Читаем Творческий путь Пушкина полностью

В «Полтаве» — поэме, в еще гораздо большей степени, чем «Братья разбойники», проникнутой не условно-романтическим, а реально-историческим «отечественным» содержанием, стремление Пушкина писать в соответствии с «внутренним убеждением» находит свое замечательное художественное осуществление. Из всех предшествующих поэм Пушкина она действительно написана «первобытным», то есть родным «отечественным», языком, наиболее свободным от «чуждого ига», будь то «полу-славенская, полу-латинская» «схоластическая величавость» Ломоносова или «европейское жеманство» и «французская утонченность» Карамзина и его школы. При этом в языке поэмы «простонародное» и «книжное» наречия максимально сближены между собой. Недаром тот же Надеждин, столь резко осуждавший в «Полтаве» «неудачное», по его словам, «покушение» поэта «подделываться под тон простонародного разговора», иронически отмечал в ней наличие «высоких», книжно-славянских элементов. «„Его щедротою безмерной…“ что-то будто славянское!» «„Начать: учение измен…“ Витиевато! очень витиевато!» «И договор и письматайны…“ Верно усечения опять входят в моду!..» и т. д.

Уже Державин стал, в противовес Ломоносову, сочетать в рамках одного произведения слова и обороты «высокого» и «низкого» штилей. Однако в таких замечательных его творениях, как «Фелица» или «Видение мурзы», возникала при этом режущая слух механическая языковая смесь. Пушкин уже в своей первой поэме сумел сообщить сближению трех штилей гармоническое единство. Но особенного мастерства достиг он в «Полтаве», где сочетание всех трех штилей не только не ранит самого тонкого и взыскательного уха, но являет собой единый драгоценный художественный сплав. Вместе с тем, в прямую противоположность поэме Ломоносова «Петр Великий», выдержанной полностью в рамках «книжного наречия» и «высокого штиля», доминантой всего этого стилистического многообразия, больше того, кристаллообразующим началом поэмы Пушкина является «народность в выражении», как раз и придающая ей ту «оригинальность», которую так ценил в ней сам поэт.

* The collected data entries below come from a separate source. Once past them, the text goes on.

(* ===== verification/Processes.v ===== *)
(** processes_and_threads: what processes and threads share.

    A small language of the statements that the programs make with a few variables
    is run in three ways: by processes that have each a copy of the memory
    (fork_cow.cpp), by threads that share it and are joined one after the other
    (pthread_intro.cpp, stl_intro.cpp), and alone.  The theorems relate the first
    two to the third for all statements and all interleavings.  fork_intro.cpp adds
    the status of a child, exec_intro.cpp and dummy.cpp the arguments and the
    environment of a program. *)

From S2P Require Import Prelude Machine.
From stdpp Require Import pretty options.

(** * Statements *)

(** The two variables a program talks about: their addresses and values. *)
Record vars := Vars { first_at : Z; second_at : Z; first : Z; second : Z }.

Inductive who := PARENT | CHILD.

(** What is printed: the addresses of the variables, their values, the first of
    them with a text before it. *)
Inductive line :=
  | Addresses (w : who) (a b : Z)
  | Values (w : who) (a b : Z)
  | Value (text : string) (a : Z).

Inductive stmt :=
  | PrintAddresses (w : who)
  | PrintValues (w : who)
  | PrintValue (text : string)
  | AddFirst (n : Z)
  | SetFirst (n : Z)
  | SetSecond (n : Z).

(** [None] is an overflow. *)
Definition execute (st : stmt) (m : vars) : option (vars * list line) :=
  match st with
  | PrintAddresses w => Some (m, [Addresses w (first_at m) (second_at m)])
  | PrintValues w => Some (m, [Values w (first m) (second m)])
  | PrintValue text => Some (m, [Value text (first m)])
  | AddFirst n =>
      let v := (first m + n)%Z in
      if bool_decide (is_i32 v) then Some (Vars (first_at m) (second_at m) v (second m), []) else None
  | SetFirst n => Some (Vars (first_at m) (second_at m) n (second m), [])
  | SetSecond n => Some (Vars (first_at m) (second_at m) (first m) n, [])
  end.

Fixpoint alone (body : list stmt) (m : vars) : option (vars * list line) :=
  match body with
  | [] => Some (m, [])
  | st :: rest =>
      '(m1, out1) ← execute st m;
      '(m2, out2) ← alone rest m1;
      Some (m2, out1 ++ out2)
  end.

(** * Processes: fork_cow.cpp *)

Module Fork.

(** A process with its memory and what it has to do; the output of all, with the
    number of the process.  That [fork] gives each process a memory of its own is its
    documented behaviour and is assumed here. *)
Record process := Process { memory : vars; body : list stmt }.

Definition fork_step (i : nat) (_ : unit) (out : list (nat * line)) (p : process) :
    option (list (nat * line) * process) :=
  match body p with
  | [] => None
  | st :: rest =>
      '(m, ls) ← execute st (memory p);
      Some (out ++ ((i,.) <$> ls), Process m rest)
  end.

(** After the forks every process has its own copy of the memory. *)
Definition forked (m : vars) (bodies : list (list stmt)) : conf (list (nat * line)) process :=
  Conf [] (Process m <$> bodies).

Definition parent_body : list stmt := [PrintValues PARENT].

Definition child_body : list stmt :=
  [PrintAddresses CHILD; PrintValues CHILD; AddFirst 1; SetSecond 322; PrintAddresses CHILD; PrintValues CHILD].

(** The output before the fork and the processes after it; the arguments are the
    addresses of the variables. *)
Definition fork_cow_main (stackVar heapVar : Z) : option (list line * conf (list (nat * line)) process) :=
  '(m, out) ← alone [PrintAddresses PARENT] (Vars stackVar heapVar 42 1337);
  Some (out, forked m [parent_body; child_body]).

(** The lines of one process. *)
Definition lines_of (i : nat) (out : list (nat * line)) : list line :=
  omap (λ '(j, l), if decide (j = i) then Some l else None) out.

(** ** The invariant *)

(** What process [i] has printed, followed by what it would print alone from where
    it is, is what it would print alone from the fork. *)
Definition on_its_own (m : vars) (out : list (nat * line)) (i : nat) (b : list stmt) (p : process) : Prop :=
  alone b m = '(m', ls) ← alone (body p) (memory p); Some (m', lines_of i out ++ ls).

Definition isolated_inv (m : vars) (bodies : list (list stmt)) (c : conf (list (nat * line)) process) : Prop :=
  length (threads c) = length bodies ∧
  ∀ i b p, bodies !! i = Some b → threads c !! i = Some p → on_its_own m (shared c) i b p.

Lemma lines_of_app i out1 out2 : lines_of i (out1 ++ out2) = lines_of i out1 ++ lines_of i out2.
Proof. apply omap_app. Qed.

Lemma lines_of_own i ls : lines_of i ((i,.) <$> ls) = ls.
Proof. unfold lines_of. induction ls as [|l ls IH]; [done|]. cbn. rewrite decide_True by done. by f_equal. Qed.

Lemma lines_of_other i j ls : j ≠ i → lines_of i ((j,.) <$> ls) = [].
Proof. intros H. unfold lines_of. induction ls as [|l ls IH]; [done|]. cbn. by rewrite decide_False. Qed.

Lemma isolated_preserves m bodies a c c' :
  isolated_inv m bodies c → conf_step fork_step a c = Some c' → isolated_inv m bodies c'.
Proof.
  intros [Hlen HI] (p & out & p' & Hp & Hs & ->)%conf_step_inv. unfold fork_step in Hs.
  destruct (body p) as [|st rest] eqn:Eb; [done|].
  destruct (execute st (memory p)) as [[m1 ls]|] eqn:Ee; simplify_eq/=.
  split; [cbn; by rewrite length_insert|]. intros i b q Hb Hq. cbn [threads shared] in *.
  apply list_lookup_insert_Some' in Hq as [(-> & ->)|[Hne Hq]].
  - specialize (HI _ _ _ Hb Hp). unfold on_its_own in *. rewrite HI, Eb. cbn. rewrite Ee. cbn.
    rewrite lines_of_app, lines_of_own.
    destruct (alone rest m1) as [[m2 out2]|]; cbn; [|done]. by rewrite app_assoc.
  - specialize (HI _ _ _ Hb Hq). unfold on_its_own in *.
    by rewrite HI, lines_of_app, lines_of_other, app_nil_r by done.
Qed.

Lemma isolated_reach m bodies c :
  reach (conf_step fork_step) (forked m bodies) c → isolated_inv m bodies c.
Proof.
  apply reach_inv; [|apply isolated_preserves]. split; [apply length_fmap|].
  intros i b p Hb Hp. cbn in Hp. rewrite list_lookup_fmap, Hb in Hp. simplify_eq/=. unfold on_its_own. cbn.
  by destruct (alone b m) as [[]|].
Qed.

Надеждин, устами некоего «почтенного» старца, Пахома Силыча Правдивина, «отставного корректора Университетской типографии», от лица которого он ведет свой критический разбор «Полтавы», объявляет, что поэт потерпел в ней полное поражение и даже «познал» «свой запад»: «Полтава есть настоящая Полтава для Пушкина! Ему назначено было здесь испытать судьбу Карла XII!..» Желая выставить на посмеяние всю нелепость статьи о «Руслане и Людмиле» в «Вестнике Европы», Пушкин ограничился тем, что полностью воспроизвел в предисловии ко второму изданию поэмы эту «благонамеренную статью», не сопровождая ее никакими своими замечаниями. Так следует поступить и в отношении только что приведенных слов Надеждина. Но аналогией с Полтавой действительно можно воспользоваться. Победой под Полтавой был окончательно утвержден выход России к берегам Прибалтики и тем самым создана возможность сплочения русского народа в могучую державу, в великую нацию. Своей поэмой «Полтава» Пушкин сделал еще один великий шаг по пути установления на самобытной, отечественной основе важнейшего орудия русской национальной жизни — национального литературного языка.